#### The task:
There is a line containing "From S2P Require Import TimeAdjust." in the entries below. Repeat that line and every line after it exactly, and nothing more.

#### Records for this exercise:

(* ===== verification/AdversaryProps.v ===== *)
(** * The adversary gets nothing accepted

    A block is [hopeless] when no consistent node can accept it.  The blocks of the attacks
    are shown to be hopeless, a program logic on [prog] carries this to whole attacks, and
    [run_wp] to their runs against a node that other peers and clients use meanwhile. *)
From Equations Require Import Equations.
From S2P Require Import Prelude.
From S2P Require Import Types.
From S2P Require Import Sha256.
From S2P Require Import Crypto.
From S2P Require Import Params.
From S2P Require Import Script.
From S2P Require Import Target.
From S2P Require Import Base58.
From S2P Require Import Utxo.
From S2P Require Import Wallet.
From S2P Require Import WalletInv.
From S2P Require Import WalletProps.
From S2P Require Import TxValidation.
From S2P Require Import BlockValidation.
From S2P Require Import Pow.
From S2P Require Import Ledger.
From S2P Require Import Store.
From S2P Require Import FileLaws.
From S2P Require Import Chain.
From S2P Require Import ChainInv.
From S2P Require Import Reorg.
From S2P Require Import Accept.
From S2P Require Import Ancestors.
From S2P Require Import ChainSafety.
From S2P Require Import Mempool.
From S2P Require Import WalletTx.
From S2P Require Import ChainProps.
From S2P Require Import Protocol.
From S2P Require Import TimeAdjust.
From S2P Require Import Peer.
From S2P Require Import SeenSet.
From S2P Require Import Manager.
From S2P Require Import NodeInv.
From S2P Require Import NodeProps.
From S2P Require Import Rpc.
From S2P Require Import RpcInv.
From S2P Require Import RpcProps.
From S2P Require Import Adversary.
#[local] Open Scope Z_scope.
#[local] Open Scope go_scope.
Import MerkleFacts.

(** ** Sealing *)

(** The loop of the code. *)
Fixpoint seal_turns (n : nat) (target : Hash) (h : BlockHeader) : bool * BlockHeader :=
  match n with
  | O => (false, h)
  | S n => seal_then (seal_turn target h) (seal_turns n target)
  end.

#### Result:
From S2P Require Import TimeAdjust.
From S2P Require Import Peer.
From S2P Require Import SeenSet.
From S2P Require Import Manager.
From S2P Require Import NodeInv.
From S2P Require Import NodeProps.
From S2P Require Import Rpc.
From S2P Require Import RpcInv.
From S2P Require Import RpcProps.
From S2P Require Import Adversary.
#[local] Open Scope Z_scope.
#[local] Open Scope go_scope.
Import MerkleFacts.

(** ** Sealing *)

(** The loop of the code. *)
Fixpoint seal_turns (n : nat) (target : Hash) (h : BlockHeader) : bool * BlockHeader :=
  match n with
  | O => (false, h)
  | S n => seal_then (seal_turn target h) (seal_turns n target)
  end.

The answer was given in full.